ASSIGNMENT:
Copy out the entries below exactly as they stand, but only from the line containing "Definition set_saved_state_reverse_video (v" through the line containing "screen: a cell".

-.-.-

Record term_context : Type := TermContext {
  tab_size : Z;
  autoflush : bool;
  scroll_enabled : bool;
  control_sequence : bool;
  csi : bool;
  escape : bool;
  rrr : bool;
  discard_next : bool;
  bold : bool;
  reverse_video : bool;
  dec_private : bool;
  insert_mode : bool;
  g_select : Z;
  charsets : list Z;
  current_charset : Z;
  escape_offset : Z;
  esc_values_i : Z;
  saved_cursor_x : Z;
  saved_cursor_y : Z;
  current_primary : Z;
  scroll_top_margin : Z;
  scroll_bottom_margin : Z;
  esc_values : list Z;
  saved_state_bold : bool;
  saved_state_reverse_video : bool;
  saved_state_current_charset : Z;
  saved_state_current_primary : Z;
  rows : Z;
  cols : Z;
  in_bootloader : bool;
}.

(** Assignments to one field. *)
Definition set_scroll_enabled (v : bool) (t : term_context) : term_context :=
  TermContext (tab_size t) (autoflush t) v (control_sequence t) (csi t) (escape t) (rrr t) (discard_next t) (bold t) (reverse_video t) (dec_private t) (insert_mode t) (g_select t) (charsets t) (current_charset t)
    (escape_offset t) (esc_values_i t) (saved_cursor_x t) (saved_cursor_y t) (current_primary t) (scroll_top_margin t) (scroll_bottom_margin t) (esc_values t) (saved_state_bold t) (saved_state_reverse_video t) (saved_state_current_charset t) (saved_state_current_primary t) (rows t) (cols t) (in_bootloader t).
Definition set_control_sequence (v : bool) (t : term_context) : term_context :=
  TermContext (tab_size t) (autoflush t) (scroll_enabled t) v (csi t) (escape t) (rrr t) (discard_next t) (bold t) (reverse_video t) (dec_private t) (insert_mode t) (g_select t) (charsets t) (current_charset t)
    (escape_offset t) (esc_values_i t) (saved_cursor_x t) (saved_cursor_y t) (current_primary t) (scroll_top_margin t) (scroll_bottom_margin t) (esc_values t) (saved_state_bold t) (saved_state_reverse_video t) (saved_state_current_charset t) (saved_state_current_primary t) (rows t) (cols t) (in_bootloader t).
Definition set_csi (v : bool) (t : term_context) : term_context :=
  TermContext (tab_size t) (autoflush t) (scroll_enabled t) (control_sequence t) v (escape t) (rrr t) (discard_next t) (bold t) (reverse_video t) (dec_private t) (insert_mode t) (g_select t) (charsets t) (current_charset t)
    (escape_offset t) (esc_values_i t) (saved_cursor_x t) (saved_cursor_y t) (current_primary t) (scroll_top_margin t) (scroll_bottom_margin t) (esc_values t) (saved_state_bold t) (saved_state_reverse_video t) (saved_state_current_charset t) (saved_state_current_primary t) (rows t) (cols t) (in_bootloader t).
Definition set_escape (v : bool) (t : term_context) : term_context :=
  TermContext (tab_size t) (autoflush t) (scroll_enabled t) (control_sequence t) (csi t) v (rrr t) (discard_next t) (bold t) (reverse_video t) (dec_private t) (insert_mode t) (g_select t) (charsets t) (current_charset t)
    (escape_offset t) (esc_values_i t) (saved_cursor_x t) (saved_cursor_y t) (current_primary t) (scroll_top_margin t) (scroll_bottom_margin t) (esc_values t) (saved_state_bold t) (saved_state_reverse_video t) (saved_state_current_charset t) (saved_state_current_primary t) (rows t) (cols t) (in_bootloader t).
Definition set_rrr (v : bool) (t : term_context) : term_context :=
  TermContext (tab_size t) (autoflush t) (scroll_enabled t) (control_sequence t) (csi t) (escape t) v (discard_next t) (bold t) (reverse_video t) (dec_private t) (insert_mode t) (g_select t) (charsets t) (current_charset t)
    (escape_offset t) (esc_values_i t) (saved_cursor_x t) (saved_cursor_y t) (current_primary t) (scroll_top_margin t) (scroll_bottom_margin t) (esc_values t) (saved_state_bold t) (saved_state_reverse_video t) (saved_state_current_charset t) (saved_state_current_primary t) (rows t) (cols t) (in_bootloader t).
Definition set_discard_next (v : bool) (t : term_context) : term_context :=
  TermContext (tab_size t) (autoflush t) (scroll_enabled t) (control_sequence t) (csi t) (escape t) (rrr t) v (bold t) (reverse_video t) (dec_private t) (insert_mode t) (g_select t) (charsets t) (current_charset t)
    (escape_offset t) (esc_values_i t) (saved_cursor_x t) (saved_cursor_y t) (current_primary t) (scroll_top_margin t) (scroll_bottom_margin t) (esc_values t) (saved_state_bold t) (saved_state_reverse_video t) (saved_state_current_charset t) (saved_state_current_primary t) (rows t) (cols t) (in_bootloader t).
Definition set_bold (v : bool) (t : term_context) : term_context :=
  TermContext (tab_size t) (autoflush t) (scroll_enabled t) (control_sequence t) (csi t) (escape t) (rrr t) (discard_next t) v (reverse_video t) (dec_private t) (insert_mode t) (g_select t) (charsets t) (current_charset t)
    (escape_offset t) (esc_values_i t) (saved_cursor_x t) (saved_cursor_y t) (current_primary t) (scroll_top_margin t) (scroll_bottom_margin t) (esc_values t) (saved_state_bold t) (saved_state_reverse_video t) (saved_state_current_charset t) (saved_state_current_primary t) (rows t) (cols t) (in_bootloader t).
Definition set_reverse_video (v : bool) (t : term_context) : term_context :=
  TermContext (tab_size t) (autoflush t) (scroll_enabled t) (control_sequence t) (csi t) (escape t) (rrr t) (discard_next t) (bold t) v (dec_private t) (insert_mode t) (g_select t) (charsets t) (current_charset t)
    (escape_offset t) (esc_values_i t) (saved_cursor_x t) (saved_cursor_y t) (current_primary t) (scroll_top_margin t) (scroll_bottom_margin t) (esc_values t) (saved_state_bold t) (saved_state_reverse_video t) (saved_state_current_charset t) (saved_state_current_primary t) (rows t) (cols t) (in_bootloader t).
Definition set_dec_private (v : bool) (t : term_context) : term_context :=
  TermContext (tab_size t) (autoflush t) (scroll_enabled t) (control_sequence t) (csi t) (escape t) (rrr t) (discard_next t) (bold t) (reverse_video t) v (insert_mode t) (g_select t) (charsets t) (current_charset t)
    (escape_offset t) (esc_values_i t) (saved_cursor_x t) (saved_cursor_y t) (current_primary t) (scroll_top_margin t) (scroll_bottom_margin t) (esc_values t) (saved_state_bold t) (saved_state_reverse_video t) (saved_state_current_charset t) (saved_state_current_primary t) (rows t) (cols t) (in_bootloader t).
Definition set_insert_mode (v : bool) (t : term_context) : term_context :=
  TermContext (tab_size t) (autoflush t) (scroll_enabled t) (control_sequence t) (csi t) (escape t) (rrr t) (discard_next t) (bold t) (reverse_video t) (dec_private t) v (g_select t) (charsets t) (current_charset t)
    (escape_offset t) (esc_values_i t) (saved_cursor_x t) (saved_cursor_y t) (current_primary t) (scroll_top_margin t) (scroll_bottom_margin t) (esc_values t) (saved_state_bold t) (saved_state_reverse_video t) (saved_state_current_charset t) (saved_state_current_primary t) (rows t) (cols t) (in_bootloader t).
Definition set_g_select (v : Z) (t : term_context) : term_context :=
  TermContext (tab_size t) (autoflush t) (scroll_enabled t) (control_sequence t) (csi t) (escape t) (rrr t) (discard_next t) (bold t) (reverse_video t) (dec_private t) (insert_mode t) v (charsets t) (current_charset t)
    (escape_offset t) (esc_values_i t) (saved_cursor_x t) (saved_cursor_y t) (current_primary t) (scroll_top_margin t) (scroll_bottom_margin t) (esc_values t) (saved_state_bold t) (saved_state_reverse_video t) (saved_state_current_charset t) (saved_state_current_primary t) (rows t) (cols t) (in_bootloader t).
Definition set_charsets (v : list Z) (t : term_context) : term_context :=
  TermContext (tab_size t) (autoflush t) (scroll_enabled t) (control_sequence t) (csi t) (escape t) (rrr t) (discard_next t) (bold t) (reverse_video t) (dec_private t) (insert_mode t) (g_select t) v (current_charset t)
    (escape_offset t) (esc_values_i t) (saved_cursor_x t) (saved_cursor_y t) (current_primary t) (scroll_top_margin t) (scroll_bottom_margin t) (esc_values t) (saved_state_bold t) (saved_state_reverse_video t) (saved_state_current_charset t) (saved_state_current_primary t) (rows t) (cols t) (in_bootloader t).
Definition set_current_charset (v : Z) (t : term_context) : term_context :=
  TermContext (tab_size t) (autoflush t) (scroll_enabled t) (control_sequence t) (csi t) (escape t) (rrr t) (discard_next t) (bold t) (reverse_video t) (dec_private t) (insert_mode t) (g_select t) (charsets t) v
    (escape_offset t) (esc_values_i t) (saved_cursor_x t) (saved_cursor_y t) (current_primary t) (scroll_top_margin t) (scroll_bottom_margin t) (esc_values t) (saved_state_bold t) (saved_state_reverse_video t) (saved_state_current_charset t) (saved_state_current_primary t) (rows t) (cols t) (in_bootloader t).
Definition set_escape_offset (v : Z) (t : term_context) : term_context :=
  TermContext (tab_size t) (autoflush t) (scroll_enabled t) (control_sequence t) (csi t) (escape t) (rrr t) (discard_next t) (bold t) (reverse_video t) (dec_private t) (insert_mode t) (g_select t) (charsets t) (current_charset t)
    v (esc_values_i t) (saved_cursor_x t) (saved_cursor_y t) (current_primary t) (scroll_top_margin t) (scroll_bottom_margin t) (esc_values t) (saved_state_bold t) (saved_state_reverse_video t) (saved_state_current_charset t) (saved_state_current_primary t) (rows t) (cols t) (in_bootloader t).
Definition set_esc_values_i (v : Z) (t : term_context) : term_context :=
  TermContext (tab_size t) (autoflush t) (scroll_enabled t) (control_sequence t) (csi t) (escape t) (rrr t) (discard_next t) (bold t) (reverse_video t) (dec_private t) (insert_mode t) (g_select t) (charsets t) (current_charset t)
    (escape_offset t) v (saved_cursor_x t) (saved_cursor_y t) (current_primary t) (scroll_top_margin t) (scroll_bottom_margin t) (esc_values t) (saved_state_bold t) (saved_state_reverse_video t) (saved_state_current_charset t) (saved_state_current_primary t) (rows t) (cols t) (in_bootloader t).
Definition set_saved_cursor_x (v : Z) (t : term_context) : term_context :=
  TermContext (tab_size t) (autoflush t) (scroll_enabled t) (control_sequence t) (csi t) (escape t) (rrr t) (discard_next t) (bold t) (reverse_video t) (dec_private t) (insert_mode t) (g_select t) (charsets t) (current_charset t)
    (escape_offset t) (esc_values_i t) v (saved_cursor_y t) (current_primary t) (scroll_top_margin t) (scroll_bottom_margin t) (esc_values t) (saved_state_bold t) (saved_state_reverse_video t) (saved_state_current_charset t) (saved_state_current_primary t) (rows t) (cols t) (in_bootloader t).
Definition set_saved_cursor_y (v : Z) (t : term_context) : term_context :=
  TermContext (tab_size t) (autoflush t) (scroll_enabled t) (control_sequence t) (csi t) (escape t) (rrr t) (discard_next t) (bold t) (reverse_video t) (dec_private t) (insert_mode t) (g_select t) (charsets t) (current_charset t)
    (escape_offset t) (esc_values_i t) (saved_cursor_x t) v (current_primary t) (scroll_top_margin t) (scroll_bottom_margin t) (esc_values t) (saved_state_bold t) (saved_state_reverse_video t) (saved_state_current_charset t) (saved_state_current_primary t) (rows t) (cols t) (in_bootloader t).
Definition set_current_primary (v : Z) (t : term_context) : term_context :=
  TermContext (tab_size t) (autoflush t) (scroll_enabled t) (control_sequence t) (csi t) (escape t) (rrr t) (discard_next t) (bold t) (reverse_video t) (dec_private t) (insert_mode t) (g_select t) (charsets t) (current_charset t)
    (escape_offset t) (esc_values_i t) (saved_cursor_x t) (saved_cursor_y t) v (scroll_top_margin t) (scroll_bottom_margin t) (esc_values t) (saved_state_bold t) (saved_state_reverse_video t) (saved_state_current_charset t) (saved_state_current_primary t) (rows t) (cols t) (in_bootloader t).
Definition set_scroll_top_margin (v : Z) (t : term_context) : term_context :=
  TermContext (tab_size t) (autoflush t) (scroll_enabled t) (control_sequence t) (csi t) (escape t) (rrr t) (discard_next t) (bold t) (reverse_video t) (dec_private t) (insert_mode t) (g_select t) (charsets t) (current_charset t)
    (escape_offset t) (esc_values_i t) (saved_cursor_x t) (saved_cursor_y t) (current_primary t) v (scroll_bottom_margin t) (esc_values t) (saved_state_bold t) (saved_state_reverse_video t) (saved_state_current_charset t) (saved_state_current_primary t) (rows t) (cols t) (in_bootloader t).
Definition set_scroll_bottom_margin (v : Z) (t : term_context) : term_context :=
  TermContext (tab_size t) (autoflush t) (scroll_enabled t) (control_sequence t) (csi t) (escape t) (rrr t) (discard_next t) (bold t) (reverse_video t) (dec_private t) (insert_mode t) (g_select t) (charsets t) (current_charset t)
    (escape_offset t) (esc_values_i t) (saved_cursor_x t) (saved_cursor_y t) (current_primary t) (scroll_top_margin t) v (esc_values t) (saved_state_bold t) (saved_state_reverse_video t) (saved_state_current_charset t) (saved_state_current_primary t) (rows t) (cols t) (in_bootloader t).
Definition set_esc_values (v : list Z) (t : term_context) : term_context :=
  TermContext (tab_size t) (autoflush t) (scroll_enabled t) (control_sequence t) (csi t) (escape t) (rrr t) (discard_next t) (bold t) (reverse_video t) (dec_private t) (insert_mode t) (g_select t) (charsets t) (current_charset t)
    (escape_offset t) (esc_values_i t) (saved_cursor_x t) (saved_cursor_y t) (current_primary t) (scroll_top_margin t) (scroll_bottom_margin t) v (saved_state_bold t) (saved_state_reverse_video t) (saved_state_current_charset t) (saved_state_current_primary t) (rows t) (cols t) (in_bootloader t).
Definition set_saved_state_bold (v : bool) (t : term_context) : term_context :=
  TermContext (tab_size t) (autoflush t) (scroll_enabled t) (control_sequence t) (csi t) (escape t) (rrr t) (discard_next t) (bold t) (reverse_video t) (dec_private t) (insert_mode t) (g_select t) (charsets t) (current_charset t)
    (escape_offset t) (esc_values_i t) (saved_cursor_x t) (saved_cursor_y t) (current_primary t) (scroll_top_margin t) (scroll_bottom_margin t) (esc_values t) v (saved_state_reverse_video t) (saved_state_current_charset t) (saved_state_current_primary t) (rows t) (cols t) (in_bootloader t).
Definition set_saved_state_reverse_video (v : bool) (t : term_context) : term_context :=
  TermContext (tab_size t) (autoflush t) (scroll_enabled t) (control_sequence t) (csi t) (escape t) (rrr t) (discard_next t) (bold t) (reverse_video t) (dec_private t) (insert_mode t) (g_select t) (charsets t) (current_charset t)
    (escape_offset t) (esc_values_i t) (saved_cursor_x t) (saved_cursor_y t) (current_primary t) (scroll_top_margin t) (scroll_bottom_margin t) (esc_values t) (saved_state_bold t) v (saved_state_current_charset t) (saved_state_current_primary t) (rows t) (cols t) (in_bootloader t).
Definition set_saved_state_current_charset (v : Z) (t : term_context) : term_context :=
  TermContext (tab_size t) (autoflush t) (scroll_enabled t) (control_sequence t) (csi t) (escape t) (rrr t) (discard_next t) (bold t) (reverse_video t) (dec_private t) (insert_mode t) (g_select t) (charsets t) (current_charset t)
    (escape_offset t) (esc_values_i t) (saved_cursor_x t) (saved_cursor_y t) (current_primary t) (scroll_top_margin t) (scroll_bottom_margin t) (esc_values t) (saved_state_bold t) (saved_state_reverse_video t) v (saved_state_current_primary t) (rows t) (cols t) (in_bootloader t).
Definition set_saved_state_current_primary (v : Z) (t : term_context) : term_context :=
  TermContext (tab_size t) (autoflush t) (scroll_enabled t) (control_sequence t) (csi t) (escape t) (rrr t) (discard_next t) (bold t) (reverse_video t) (dec_private t) (insert_mode t) (g_select t) (charsets t) (current_charset t)
    (escape_offset t) (esc_values_i t) (saved_cursor_x t) (saved_cursor_y t) (current_primary t) (scroll_top_margin t) (scroll_bottom_margin t) (esc_values t) (saved_state_bold t) (saved_state_reverse_video t) (saved_state_current_charset t) v (rows t) (cols t) (in_bootloader t).
(* ===== verification/FramebufferSpec.v ===== *)
(** The grid, the queue and the map of the framebuffer backend represent one
    screen: a cell shows its queued update if it has one, else the grid.  The
    queue holds at most one item per cell, so it never overflows; pushing,
    scrolling, clearing and moving cells act on the screen as the operations of
    [TermScreen] say. *)
From Stdlib Require Import Ascii.
From S2P Require Import Prelude CString Printf Font Term Framebuffer TermScreen.

Module FramebufferSpec.

Definition char_ok (c : fbterm_char) : Prop := 0 <= ch_c c < 256.

(** * Queue and map *)
Section queue.
Variables (R C : Z).
Definition idx (it : fbterm_queue_item) : Z := q_y it * C + q_x it.
Definition item_ok (it : fbterm_queue_item) : Prop := 0 <= q_x it < C /\ 0 <= q_y it < R /\ char_ok (q_c it).

Record queue_ok (g : list fbterm_char) (q : list fbterm_queue_item) (n : Z) (m : list qptr) : Prop := {
  ok_grid : Z.of_nat (length g) = R * C;
  ok_map : Z.of_nat (length m) = R * C;
  ok_queue : Z.of_nat (length q) = R * C;
  ok_n : 0 <= n;
  ok_chars : Forall char_ok g;
  ok_wild i : m !! i <> Some QWild;
  ok_slot i k : m !! i = Some (QSlot k) -> 0 <= k < n /\ exists it, q !! Z.to_nat k = Some it /\ item_ok it /\ idx it = Z.of_nat i;
  ok_back k : 0 <= k < n -> exists it, q !! Z.to_nat k = Some it /\ m !! Z.to_nat (idx it) = Some (QSlot k);
}.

-.-.-

ANSWER AREA:
Definition set_saved_state_reverse_video (v : bool) (t : term_context) : term_context :=
  TermContext (tab_size t) (autoflush t) (scroll_enabled t) (control_sequence t) (csi t) (escape t) (rrr t) (discard_next t) (bold t) (reverse_video t) (dec_private t) (insert_mode t) (g_select t) (charsets t) (current_charset t)
    (escape_offset t) (esc_values_i t) (saved_cursor_x t) (saved_cursor_y t) (current_primary t) (scroll_top_margin t) (scroll_bottom_margin t) (esc_values t) (saved_state_bold t) v (saved_state_current_charset t) (saved_state_current_primary t) (rows t) (cols t) (in_bootloader t).
Definition set_saved_state_current_charset (v : Z) (t : term_context) : term_context :=
  TermContext (tab_size t) (autoflush t) (scroll_enabled t) (control_sequence t) (csi t) (escape t) (rrr t) (discard_next t) (bold t) (reverse_video t) (dec_private t) (insert_mode t) (g_select t) (charsets t) (current_charset t)
    (escape_offset t) (esc_values_i t) (saved_cursor_x t) (saved_cursor_y t) (current_primary t) (scroll_top_margin t) (scroll_bottom_margin t) (esc_values t) (saved_state_bold t) (saved_state_reverse_video t) v (saved_state_current_primary t) (rows t) (cols t) (in_bootloader t).
Definition set_saved_state_current_primary (v : Z) (t : term_context) : term_context :=
  TermContext (tab_size t) (autoflush t) (scroll_enabled t) (control_sequence t) (csi t) (escape t) (rrr t) (discard_next t) (bold t) (reverse_video t) (dec_private t) (insert_mode t) (g_select t) (charsets t) (current_charset t)
    (escape_offset t) (esc_values_i t) (saved_cursor_x t) (saved_cursor_y t) (current_primary t) (scroll_top_margin t) (scroll_bottom_margin t) (esc_values t) (saved_state_bold t) (saved_state_reverse_video t) (saved_state_current_charset t) v (rows t) (cols t) (in_bootloader t).
(* ===== verification/FramebufferSpec.v ===== *)
(** The grid, the queue and the map of the framebuffer backend represent one
    screen: a cell shows its queued update if it has one, else the grid.  The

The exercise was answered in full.